Sights - What and Why?
There was a time in our development when we thought that all pistols needed high visibility sights. "You must use the sights, always, and at all distances" we were told by the gun gurus of a prior age, and like faithful followers, we shipped our guns to the smith to have them suitably arranged. And yes, sights that were easier to see made those 1 1/2 second head shots at 3 yards very easy to make, and right inside the "credit card" too. "Bravo!", we thought, as we holstered our 45s into our pricey Milt Sparks rigs (just like the instructor had) and walked up to examine the group with a jaunty swagger.
But then...something changed. Some crazy guy thought to have students shoot each other with Airsoft BB guns. Shooters would replicate exactly the drills that formed the Modern Technique, and that Gusmoke's Matt Dillon tried to emulate in his show. Insane! Outlandish! Heresy! Yes, they called it all of those things...but the first time guys stepped up to do it, everything changed.
Gone were the Weaver Stances. Hell, those lasted one evolution as guys realized that standing and shooting it out, in an equal initiative fight, or a reactive fight, was a guarantee of getting shot. The need for movement made the need for a proper stationary position obsolete in this type of fight. And keeping two hands on the gun was a luxury few got a chance to enjoy.
I recall after our first session of this several years ago I asked, "What sort of sight picture did you see"? Silence was the reply. "Well, what did you see?". I got varying replies from "the bad guy running at me", to "nothing", to "meat and metal". What we didn't hear, and have not heard, is that anyone has used a proper sight pisture inside of five yards.
I base my view of the pistol fight on what we see in force on force sessions, as that parallels most, what I have seen on the streets. What a competitive pistol champion may use is interesting from a technical perspective, but that is all as the two worlds of range shooting and gunfighting only bear a passing resemblance. And the world of force on force, paralleling the gunfight more closely than anything else, tells us that using traditional sighting methods for close range shooting on a moving adversary is simply not done.

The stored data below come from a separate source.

(* ===== verification/DeepCopyProps.v ===== *)
(** * Deep copies are deep

    Every generated [DeepCopyInto] copies: the result holds the same value in cells that are all new, and nothing that
    was in memory changes.  The proofs follow the types: a struct is copied when its fields are. *)

From Stdlib Require Import Lia.
From S2P Require Import Prelude GoStrings GoNet IPFamily Community Api FrrConfig Errors.
From S2P Require Import Merge ApiToConfig Logging Reconciler StateControllers Json Parse SessionState Store DeepCopy.

(** Copying the fields of a struct one after the other is copying them as a tuple. *)
Ltac head_of f := lazymatch f with ?g _ => head_of g | _ => f end.
Ltac same_steps :=
  intros m h;
  lazymatch goal with |- ?f m h = _ => let g := head_of f in try unfold g | _ => idtac end;
  unfold copyPair, mbind, Go_bind, mret, Go_ret; cbn;
  repeat match goal with
  | |- context [match ?f ?x ?h with Some _ => _ | None => _ end] => destruct (f x h) as [[]|]; cbn; [|reflexivity]
  end; reflexivity.

Ltac split_tuples := repeat match goal with t : _ * _ |- _ => destruct t end; reflexivity.

(** [copy_struct fields value build f]: a struct whose fields [f] copies. *)
Ltac copy_struct fields value build f :=
  refine (copies_ext _ _ _ _ (copies_struct fields value build f _ _ _));
  [ same_steps | intros; split_tuples | intros; split_tuples | ].

Section laws.
Context `{AM : Apimachinery}.

#[global] Instance view_gomap_laws : ViewLaws view_gomap.
Proof.
  split.
  - intros h [[p|]] v L H q Hq; [|injection H as <- <-; by apply elem_of_nil in Hq].
    unfold view, view_gomap in H. destruct (h !! p) as [[]|] eqn:E; try done. injection H as <- <-.
    apply list_elem_of_singleton in Hq as ->. by rewrite E.
  - intros h h' [[p|]] v L H Hf; [|done]. unfold view, view_gomap in *.
    destruct (h !! p) as [[]|] eqn:E; try done. injection H as <- <-.
    by rewrite (Hf p), E by set_solver.
Qed.
#[global] Instance view_AllowedIn_laws : ViewLaws view_AllowedIn.
Proof. apply view_struct_laws, _. Qed.
#[global] Instance view_AllowedOut_laws : ViewLaws view_AllowedOut.
Proof. apply view_struct_laws, _. Qed.
#[global] Instance view_LocalPref_laws : ViewLaws view_LocalPref.
Proof. apply view_struct_laws, _. Qed.
#[global] Instance view_Community_laws : ViewLaws view_Community.
Proof. apply view_struct_laws, _. Qed.
#[global] Instance view_Advertise_laws : ViewLaws view_Advertise.
Proof. apply view_struct_laws, _. Qed.
#[global] Instance view_Receive_laws : ViewLaws view_Receive.
Proof. apply view_struct_laws, _. Qed.
#[global] Instance view_Neighbor_laws : ViewLaws view_Neighbor.
Proof. apply view_struct_laws, _. Qed.
#[global] Instance view_VNIProperties_laws : ViewLaws view_VNIProperties.
Proof. apply view_struct_laws, _. Qed.
#[global] Instance view_L2VNI_laws : ViewLaws view_L2VNI.
Proof. apply view_struct_laws, _. Qed.
#[global] Instance view_L3VNI_laws : ViewLaws view_L3VNI.
Proof. apply view_struct_laws, _. Qed.
#[global] Instance view_EVPNConfig_laws : ViewLaws view_EVPNConfig.
Proof. apply view_struct_laws, _. Qed.
#[global] Instance view_Router_laws : ViewLaws view_Router.
Proof. apply view_struct_laws, _. Qed.
#[global] Instance view_BFDProfile_laws : ViewLaws view_BFDProfile.
Proof. apply view_struct_laws, _. Qed.
#[global] Instance view_BGPConfig_laws : ViewLaws view_BGPConfig.
Proof. apply view_struct_laws, _. Qed.

Context `{AC : !ApimachineryCopies}.
#[global] Instance view_ObjectMeta_laws : ViewLaws view_ObjectMeta.
Proof. apply view_struct_laws, _. Qed.
#[global] Instance view_Spec_laws : ViewLaws view_Spec.
Proof. apply view_struct_laws, _. Qed.
#[global] Instance view_Config_laws : ViewLaws view_Config.
Proof. apply view_struct_laws, _. Qed.
#[global] Instance view_object_laws {S T} : ViewLaws (view_object (S:=S) (T:=T)).
Proof. apply view_struct_laws, _. Qed.
#[global] Instance view_SessionState_laws : ViewLaws view_SessionState := view_object_laws.
#[global] Instance view_K8sConfig_laws : ViewLaws view_K8sConfig := view_object_laws.
#[global] Instance view_NodeState_laws : ViewLaws view_NodeState := view_object_laws.
#[global] Instance view_objects_laws {I V} `{!Stored cell I, W : !View cell I V} `{!ViewLaws W} :
  ViewLaws (view_objects (I:=I) (V:=V)).
Proof. apply view_struct_laws, _. Qed.
End laws.

(** ** Every type *)

Create HintDb copies discriminated.
#[export] Hint Resolve copies_value copies_elements copies_slice copies_ptr copies_pair : copies.
#[export] Hint Extern 1 (ViewLaws _) => apply _ : copies.
#[export] Hint Extern 1 (Plain _) => apply _ : copies.

Section every_type.
Context `{AM : Apimachinery}.

Lemma AllowedIn_copies : copies view_AllowedIn AllowedInPrefixes_DeepCopyInto.
Proof.
  copy_struct AllowedIn_fields AllowedIn_value (λ m t, mkAllowedInPrefixesM t (AIM_Mode m))
    (@copyElements cell PrefixSelector _). eauto 10 with copies.
Qed.
Lemma AllowedOut_copies : copies view_AllowedOut AllowedOutPrefixes_DeepCopyInto.
Proof.
  copy_struct AllowedOut_fields AllowedOut_value (λ m t, mkAllowedOutPrefixesM t (AOM_Mode m))
    (@copyElements cell string _). eauto 10 with copies.
Qed.
Lemma LocalPref_copies : copies view_LocalPref LocalPrefPrefixes_DeepCopyInto.
Proof.
  copy_struct LocalPref_fields LocalPref_value (λ m t, mkLocalPrefPrefixesM t (LPM_LocalPref m))
    (@copyElements cell string _). eauto 10 with copies.
Qed.
Lemma Community_copies : copies view_Community CommunityPrefixes_DeepCopyInto.
Proof.
  copy_struct Community_fields Community_value (λ m t, mkCommunityPrefixesM t (CPM_Community m))
    (@copyElements cell string _). eauto 10 with copies.
Qed.
#[local] Hint Resolve AllowedIn_copies AllowedOut_copies LocalPref_copies Community_copies : copies.

Lemma Advertise_copies : copies view_Advertise Advertise_DeepCopyInto.
Proof.
  copy_struct Advertise_fields Advertise_value (λ m t, mkAdvertiseM t.1.1 (AdvM_NextHop m) t.1.2 t.2)
    (AllowedOutPrefixes_DeepCopyInto ⊗ copySlice LocalPrefPrefixes_DeepCopyInto ⊗
     copySlice CommunityPrefixes_DeepCopyInto). eauto 10 with copies.
Qed.
Lemma Receive_copies : copies view_Receive Receive_DeepCopyInto.
Proof.
  copy_struct Receive_fields Receive_value (λ (_ : ReceiveM) t, mkReceiveM t) AllowedInPrefixes_DeepCopyInto.
  eauto 10 with copies.
Qed.
#[local] Hint Resolve Advertise_copies Receive_copies : copies.

Lemma Neighbor_copies : copies view_Neighbor Neighbor_DeepCopyInto.
Proof.
  copy_struct Neighbor_fields Neighbor_value
    (λ m t, let '(port, hold, keep, conn, adv, rec, fams) := t in
      mkNeighborM (NM_ASN m) (NM_DynamicASN m) (NM_SourceAddress m) (NM_Address m) (NM_Interface m) port
        (NM_Password m) (NM_PasswordSecret m) hold keep conn (NM_EBGPMultiHop m) (NM_BFDProfile m)
        (NM_EnableGracefulRestart m) adv rec (NM_DisableMP m) (NM_DualStackAddressFamily m) (NM_LocalASN m) fams)
    (copyPtr (T:=N) copyValue ⊗ copyPtr (T:=Duration) copyValue ⊗ copyPtr (T:=Duration) copyValue ⊗ copyPtr (T:=Duration) copyValue ⊗
     Advertise_DeepCopyInto ⊗ Receive_DeepCopyInto ⊗ copyElements (T:=AddressFamily)). eauto 14 with copies.
Qed.
Lemma VNIProperties_copies : copies view_VNIProperties VNIProperties_DeepCopyInto.
Proof.
  copy_struct VNIProperties_fields VNIProperties_value (λ m t, mkVNIPropertiesM (VM_RD m) t.1 t.2)
    (copyElements (T:=string) ⊗ copyElements (T:=string)). eauto 10 with copies.
Qed.
#[local] Hint Resolve Neighbor_copies VNIProperties_copies : copies.

Lemma L2VNI_copies : copies view_L2VNI L2VNI_DeepCopyInto.
Proof.
  copy_struct L2VNI_fields L2VNI_value (λ m t, mkL2VNIM (L2M_VNI m) t) VNIProperties_DeepCopyInto. eauto 10 with copies.
Qed.
Lemma L3VNI_copies : copies view_L3VNI L3VNI_DeepCopyInto.
Proof.
  copy_struct L3VNI_fields L3VNI_value (λ m t, mkL3VNIM (L3M_VNI m) t.1 t.2)
    (VNIProperties_DeepCopyInto ⊗ copyElements (T:=AdvertisePrefixType)). eauto 10 with copies.
Qed.
#[local] Hint Resolve L2VNI_copies L3VNI_copies : copies.

Lemma EVPNConfig_copies : copies view_EVPNConfig EVPNConfig_DeepCopyInto.
Proof.
  copy_struct EVPNConfig_fields EVPNConfig_value (λ m t, mkEVPNConfigM t.1.1 (EM_AdvertiseSVI m) t.1.2 t.2)
    (copyPtr (T:=VNIAdvertisement) copyValue ⊗ copySlice L2VNI_DeepCopyInto ⊗ copyPtr L3VNI_DeepCopyInto).
  eauto 10 with copies.
Qed.
#[local] Hint Resolve EVPNConfig_copies : copies.

Lemma Router_copies : copies view_Router Router_DeepCopyInto.
Proof.
  copy_struct Router_fields Router_value
    (λ m t, let '(ns, ps, imps, evpn) := t in mkRouterM (RM_ASN m) (RM_ID m) (RM_VRF m) ns ps imps evpn)
    (copySlice Neighbor_DeepCopyInto ⊗ copyElements (T:=string) ⊗ copyElements (T:=Import) ⊗
     copyPtr EVPNConfig_DeepCopyInto). eauto 10 with copies.
Qed.
Lemma BFDProfile_copies : copies view_BFDProfile BFDProfile_DeepCopyInto.
Proof.
  copy_struct BFDProfile_fields BFDProfile_value
    (λ m t, let '(rx, tx, mult, echo, mode, passive, ttl) := t in
      mkBFDProfileM (BM_Name m) rx tx mult echo mode passive ttl)
    (copyPtr (T:=N) copyValue ⊗ copyPtr (T:=N) copyValue ⊗ copyPtr (T:=N) copyValue ⊗ copyPtr (T:=N) copyValue ⊗
     copyPtr (T:=bool) copyValue ⊗ copyPtr (T:=bool) copyValue ⊗ copyPtr (T:=N) copyValue). eauto 14 with copies.
Qed.
#[local] Hint Resolve Router_copies BFDProfile_copies : copies.

Lemma BGPConfig_copies : copies view_BGPConfig BGPConfig_DeepCopyInto.
Proof.
  copy_struct BGPConfig_fields BGPConfig_value (λ (_ : BGPConfigM) t, mkBGPConfigM t.1 t.2)
    (copySlice Router_DeepCopyInto ⊗ copySlice BFDProfile_DeepCopyInto). eauto 10 with copies.
Qed.
#[local] Hint Resolve BGPConfig_copies : copies.

Context `{AC : !ApimachineryCopies}.
#[local] Hint Resolve ObjectMeta_copies ListMeta_copies LabelSelector_copies : copies.

Lemma Meta_copies : copies view_ObjectMeta ObjectMeta_DeepCopyInto.
Proof. exact ObjectMeta_copies. Qed.
#[local] Hint Resolve Meta_copies : copies.

Lemma Spec_copies : copies view_Spec FRRConfigurationSpec_DeepCopyInto.
Proof.
  copy_struct Spec_fields Spec_value (λ m t, mkSpecM t.1 (SM_Raw m) t.2)
    (BGPConfig_DeepCopyInto ⊗ LabelSelector_DeepCopyInto). eauto 10 with copies.
Qed.
#[local] Hint Resolve Spec_copies : copies.

Lemma Config_copies : copies view_Config FRRConfiguration_DeepCopyInto.
Proof.
  copy_struct Config_fields Config_value
    (λ (m : FRRConfigurationM) t, mkObject (S:=FRRConfigurationSpecM) (T:=unit) (O_TypeMeta m) t.1 t.2 (O_Status m))
    (ObjectMeta_DeepCopyInto ⊗ FRRConfigurationSpec_DeepCopyInto). eauto 10 with copies.
Qed.

(** The other kinds have the same functions. *)
Lemma object_copies {S T} : copies (view_object (S:=S) (T:=T)) (λ in_,
  meta ← ObjectMeta_DeepCopyInto (O_ObjectMeta in_); mret (mkObject (O_TypeMeta in_) meta (O_Spec in_) (O_Status in_))).
Proof.
  copy_struct (object_fields (S:=S) (T:=T)) (object_value (S:=S) (T:=T))
    (λ (m : object S T) t, mkObject (O_TypeMeta m) t (O_Spec m) (O_Status m)) ObjectMeta_DeepCopyInto. eauto 10 with copies.
Qed.
Lemma objects_copies {I V} `{!Stored cell I, W : !View cell I V} `{!ViewLaws W} (f : I → Go cell I) :
  copies W f → copies (view_objects (I:=I) (V:=V)) (λ in_,
    meta ← ListMeta_DeepCopyInto (L_ListMeta in_); items ← copySlice f (L_Items in_);
    mret (mkObjects (L_TypeMeta in_) meta items)).
Proof.
  intros Hf. copy_struct (objects_fields (I:=I)) (objects_value (I:=I) (V:=V))
    (λ (m : objects I) t, mkObjects (I:=I) (L_TypeMeta m) t.1 t.2) (ListMeta_DeepCopyInto ⊗ copySlice f).
  eauto 10 with copies.
Qed.

Lemma SessionState_copies : copies view_SessionState BGPSessionState_DeepCopyInto.
Proof. apply object_copies. Qed.
Lemma K8sConfig_copies : copies view_K8sConfig FRRK8sConfiguration_DeepCopyInto.
Proof. apply object_copies. Qed.
Lemma NodeState_copies : copies view_NodeState FRRNodeState_DeepCopyInto.
Proof. apply object_copies. Qed.
#[local] Hint Resolve Config_copies SessionState_copies K8sConfig_copies NodeState_copies : copies.

Lemma ConfigList_copies : copies (view_objects (I:=FRRConfigurationM)) FRRConfigurationList_DeepCopyInto.
Proof. apply objects_copies, Config_copies. Qed.
Lemma SessionStateList_copies : copies (view_objects (I:=BGPSessionStateM)) BGPSessionStateList_DeepCopyInto.
Proof. apply objects_copies, SessionState_copies. Qed.
Lemma K8sConfigList_copies : copies (view_objects (I:=FRRK8sConfigurationM)) FRRK8sConfigurationList_DeepCopyInto.
Proof. apply objects_copies, K8sConfig_copies. Qed.
Lemma NodeStateList_copies : copies (view_objects (I:=FRRNodeStateM)) FRRNodeStateList_DeepCopyInto.
Proof. apply objects_copies, NodeState_copies. Qed.
#[local] Hint Resolve ConfigList_copies SessionStateList_copies K8sConfigList_copies NodeStateList_copies : copies.
End every_type.
#[export] Hint Resolve AllowedIn_copies AllowedOut_copies LocalPref_copies Community_copies Advertise_copies
  Receive_copies Neighbor_copies VNIProperties_copies L2VNI_copies L3VNI_copies EVPNConfig_copies
  Router_copies BFDProfile_copies BGPConfig_copies ObjectMeta_copies ListMeta_copies LabelSelector_copies
  Meta_copies Spec_copies Config_copies SessionState_copies K8sConfig_copies NodeState_copies
  ConfigList_copies SessionStateList_copies K8sConfigList_copies NodeStateList_copies : copies.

Guys point and shoot.
At recent classes I have been using Airsoft guns with no sights at all...just to be sure. You know what? It has not changed the hitting percentages at all. It has made guys somewhat faster since they are not slowing down to try and find the sights. Wow! Insane? Outlandish? Heresy? Maybe, but also the truth.
So what do we need sights for?
We need sights for precision shooting at close range as might be seen in an adversary's exposed elbow, foot, or eye behind cover. Or as may be needed for a shot passed an innocent to hit a bad guy.
We also need sights for long range shooting as might be seen in an Active Shooter countermeasure. We have taken pistol shooters out to 220 yards at one point so it can be done.
Do you need high visibility sights for shots inside 7 yards? Nope. In fact, you could literally take the sights off the gun and be able to, statisticqally speaking, handle most CCW gunfights easily.
So if we need sights we need them for the things discussed above. Which sights will work best for this? Sharp, clearly discernible black sights, with a serrated front and flat rear face.
Do we need dots or bars on the sights to see them better at close range? In my opinion, no we don't.
Do we need Tritium? I admit that many of my pistols have tritium in the sights, but when I have bought sights for my new guns I have gotten plain black sights with no tritium.
Why?
Because here is the thought - if it is dark, but there is enough ambient light to see my adversary, I neither need "night sights" nor a flashlight. I just shoot as I do during the day. If he is close, he is a short time frame problem. I shoot him. If I can see some sights, cool. But I am not waiting to see them. If he is far away, I probably won't be able to see where he is in dark environments so nights sights are of no benefit.
The more I work with this, the more I am convinced that plain black non-illuminated sights are the best option for a CCW pistol.